# How to complete this task
The lines wanted run from the first one below through the one with "Definition promotions (out". Return them exactly.

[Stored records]
━━━━━━━━━━━━━━━━━━━━━━━━━━━━━━

(** ** Reading the console of a run *)

(** The columns a run reports as promoted (line 65) and as dropped
    (lines 76-78), in the order of the reports. *)
Definition promotions (out : list message) : list string :=
  omap (λ m, match m with SettingIndex c => Some c | _ => None end) out.

Definition dropped (out : list message) : list string :=
  out ≫= λ m, match m with DroppingColumns cs => cs | _ => [] end.

(** Label and dtype of every column, in column order ([df.dtypes]). *)
Definition schema (df : DataFrame) : list (string * string) :=
  (λ k, (label k, dtype k)) <$> columns df.

(** The progress reports of lines 63-78, as opposed to the final display of
    lines 100-132. *)
Definition is_progress (m : message) : bool :=
  match m with
  | NoSingleColumn | SettingIndex _ | MultipleColumns _ | DroppingHeader
  | DroppingColumns _ => true
  | ShowStatistics _ | ShowFeatureCounts _ | AggWarning | ShowFigure _
  | FinalShape _ _ => false
  end.
(** * Properties *)

(** ** Mask selection *)

Section select_lemmas.
Context {A : Type}.
Implicit Types (l : list A) (mask : list bool).

Lemma select_nil_r mask : select mask (@nil A) = [].
Proof. by destruct mask. Qed.

Lemma length_select_le mask l : length (select mask l) ≤ length l.
Proof.
  revert l; induction mask as [|b mask IH]; intros [|x l]; simpl; try lia.
  destruct b; simpl; specialize (IH l); lia.
Qed.

Lemma select_all_true n l : length l ≤ n → select (replicate n true) l = l.
Proof.
  revert l; induction n as [|n IH]; intros [|x l]; simpl; try done; try lia.
  intros Hn. f_equal. apply IH. lia.
Qed.

Lemma select_all_false n l : select (replicate n false) l = [].
Proof. revert l; induction n as [|n IH]; intros [|x l]; simpl; auto. Qed.

Lemma select_fmap {B} (f : A → B) mask l :
  select mask (f <$> l) = f <$> select mask l.
Proof.
  revert l; induction mask as [|b mask IH]; intros [|x l]; simpl; try done.
  destruct b; simpl; by rewrite IH.
Qed.

Lemma length_select mask l :
  length mask = length l →
  length (select mask l) = length (filter (λ b, b = true) mask).
Proof.
  revert l; induction mask as [|b mask IH]; intros [|x l]; simpl; try done.
  intros [= Hlen]. destruct b.
  - rewrite filter_cons_True by done. simpl. by rewrite IH.
  - rewrite filter_cons_False by done. by apply IH.
Qed.
End select_lemmas.

Lemma select_zip_with (f : bool → bool → bool) mask (a b : list bool) :
  select mask (zip_with f a b) = zip_with f (select mask a) (select mask b).
Proof.
  revert a b; induction mask as [|m mask IH]; intros [|x a] [|y b]; simpl;
    try done.
  - destruct m; simpl; rewrite ?select_nil_r; try done.
    by destruct (select mask a).
  - destruct m; simpl; by rewrite IH.
Qed.

Lemma select_replicate mask n (b : bool) :
  length mask = n →
  select mask (replicate n b)
  = replicate (length (filter (λ x, x = true) mask)) b.
Proof.
  intros <-. induction mask as [|m mask IH]; simpl; [done|].
  destruct m.
  - rewrite filter_cons_True by done. simpl. by rewrite IH.
  - rewrite filter_cons_False by done. apply IH.
Qed.

(** Selecting the rows a mask rejects leaves only rejected flags. *)
Lemma select_negb_self (m : list bool) :
  select (negb <$> m) m
  = replicate (length (filter (λ x, x = true) (negb <$> m))) false.
Proof.
  induction m as [|b m IH]; [done|]. rewrite fmap_cons.
  destruct b; cbn [negb select].
  - rewrite filter_cons_False by done. apply IH.
  - rewrite filter_cons_True by done. cbn [length replicate]. by rewrite IH.
Qed.

(** ** Dropping the all-null rows *)

Lemma null_rows_unfold df :
  null_rows df
  = foldr (λ c acc, zip_with andb (is_null <$> cells c) acc)
          (replicate (nrows df) true) (columns df).
Proof. done. Qed.

Lemma length_row_mask n (cols : list Column) :
  Forall (λ c, length (cells c) = n) cols →
  length (foldr (λ c acc, zip_with andb (is_null <$> cells c) acc)
                (replicate n true) cols) = n.
Proof.
  induction 1 as [|c cols Hc _ IH]; simpl.
  - apply length_replicate.
  - rewrite length_zip_with, length_fmap, IH, Hc. lia.
Qed.

Lemma length_null_rows df : rectangular df → length (null_rows df) = nrows df.
Proof. apply length_row_mask. Qed.

Lemma row_mask_select keep n (cols : list Column) :
  length keep = n →
  foldr (λ c acc, zip_with andb (is_null <$> cells c) acc)
        (replicate (kept_rows keep) true) (select_cells keep <$> cols)
  = select keep
      (foldr (λ c acc, zip_with andb (is_null <$> cells c) acc)
             (replicate n true) cols).
Proof.
  intros Hlen. induction cols as [|c cols IH].
  - simpl. by rewrite select_replicate.
  - rewrite fmap_cons. cbn [foldr]. rewrite IH. cbn [select_cells cells].
    by rewrite select_zip_with, select_fmap.
Qed.

Lemma nrows_drop_null_rows df :
  rectangular df →
  nrows (drop_null_rows df) = kept_rows (negb <$> null_rows df).
Proof.
  intros Hr. unfold nrows at 1. simpl. apply length_select.
  rewrite length_fmap. by apply length_null_rows.
Qed.

Lemma drop_null_rows_rectangular df :
  rectangular df → rectangular (drop_null_rows df).
Proof.
  intros Hr. unfold rectangular. rewrite nrows_drop_null_rows by done.
  simpl. apply Forall_fmap. eapply Forall_impl; [exact Hr|].
  intros c Hc. simpl. apply length_select.
  rewrite length_fmap, length_null_rows by done. by rewrite Hc.
Qed.

(** After the filter no row is null across every column. *)
Lemma null_rows_drop_null_rows df :
  rectangular df →
  null_rows (drop_null_rows df) = replicate (nrows (drop_null_rows df)) false.
Proof.
  intros Hr. rewrite null_rows_unfold, nrows_drop_null_rows by done.
  change (columns (drop_null_rows df))
    with (select_cells (negb <$> null_rows df) <$> columns df).
  rewrite (row_mask_select _ (nrows df)).
  - apply select_negb_self.
  - rewrite length_fmap. by apply length_null_rows.
Qed.

Lemma drop_null_rows_idemp df :
  rectangular df → drop_null_rows (drop_null_rows df) = drop_null_rows df.
Proof.
  intros Hr. pose proof (drop_null_rows_rectangular df Hr) as Hr'.
  unfold drop_null_rows at 1. rewrite null_rows_drop_null_rows by done.
  rewrite fmap_replicate. simpl negb.
  destruct (drop_null_rows df) as [nm idx cols] eqn:E. simpl in *.
  f_equal.
  - by apply select_all_true.
  - trans (id <$> cols); [|apply list_fmap_id]. apply Forall_fmap_ext.
    eapply Forall_impl; [exact Hr'|]. intros [l d cs] Hc.
    unfold select_cells. simpl in *.
    f_equal. apply select_all_true. by rewrite Hc.
Qed.

Lemma columns_drop_null_rows df :
  label <$> columns (drop_null_rows df) = label <$> columns df.
Proof. simpl. rewrite <- list_fmap_compose. done. Qed.

Lemma ncols_drop_null_rows df : ncols (drop_null_rows df) = ncols df.
Proof. unfold ncols. simpl. by rewrite length_fmap. Qed.

Lemma index_name_drop_null_rows df :
  index_name (drop_null_rows df) = index_name df.
Proof. done. Qed.


(** ** Shape of a pass *)

Ltac pass_cases :=
  unfold reduce_pass, prune_or_finish;
  repeat match goal with
  | |- context [if has_default_index ?d then _ else _] =>
      destruct (has_default_index d) eqn:?
  | |- context [match can_be_index ?n ?s with _ => _ end] =>
      destruct (can_be_index n s) as [|? [|? ?]] eqn:?
  | |- context [bool_decide (?x = [])] => destruct (bool_decide_reflect (x = []))
  | |- context [if groupby_sorts ?k then _ else _] =>
      destruct (groupby_sorts k) eqn:?
  end; simpl.

Lemma pass_working df : working (reduce_pass df) = drop_null_rows df.
Proof. by pass_cases. Qed.

Lemma pass_statistics df :
  statistics (reduce_pass df) = columns_statistics (drop_null_rows df).
Proof. by pass_cases. Qed.

(** The index is set exactly when the default index is still in place and one
    single column qualifies. *)
Lemma pass_promote df c :
  act (reduce_pass df) = Promote c ↔
  has_default_index (drop_null_rows df) = true ∧
  can_be_index (nrows (drop_null_rows df))
               (columns_statistics (drop_null_rows df)) = [c].
Proof.
  pass_cases; split; try done; try (by intros [_ [=]]); try (by intros [[=] _]).
  - by intros [= ->].
  - by intros [_ [= ->]].
Qed.

(** Columns are dropped only when some column is high in nulls and the dtypes
    of these columns sort, and then it is exactly those columns. *)
Lemma pass_prune df cs :
  act (reduce_pass df) = Prune cs →
  cs = high_null_columns (nrows (drop_null_rows df))
                         (columns_statistics (drop_null_rows df)) ∧ cs ≠ [] ∧
  groupby_sorts
    (data_type <$> filter (λ s, is_high_null (nrows (drop_null_rows df)) s)
                     (columns_statistics (drop_null_rows df))) = true.
Proof. pass_cases; try done; by intros [= <-]. Qed.


Lemma pass_finish df fc :
  act (reduce_pass df) = Finish fc →
  high_null_columns (nrows (drop_null_rows df))
                    (columns_statistics (drop_null_rows df)) = [] ∧
  fc = feature_counts (drop_null_rows df)
                      (columns_statistics (drop_null_rows df)).
Proof. pass_cases; try done; by intros [= <-]. Qed.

━━━━━━━━━━━━━━━━━━━━━━━━━━━━━━

# Response below
(** ** Reading the console of a run *)

(** The columns a run reports as promoted (line 65) and as dropped
    (lines 76-78), in the order of the reports. *)
Definition promotions (out : list message) : list string :=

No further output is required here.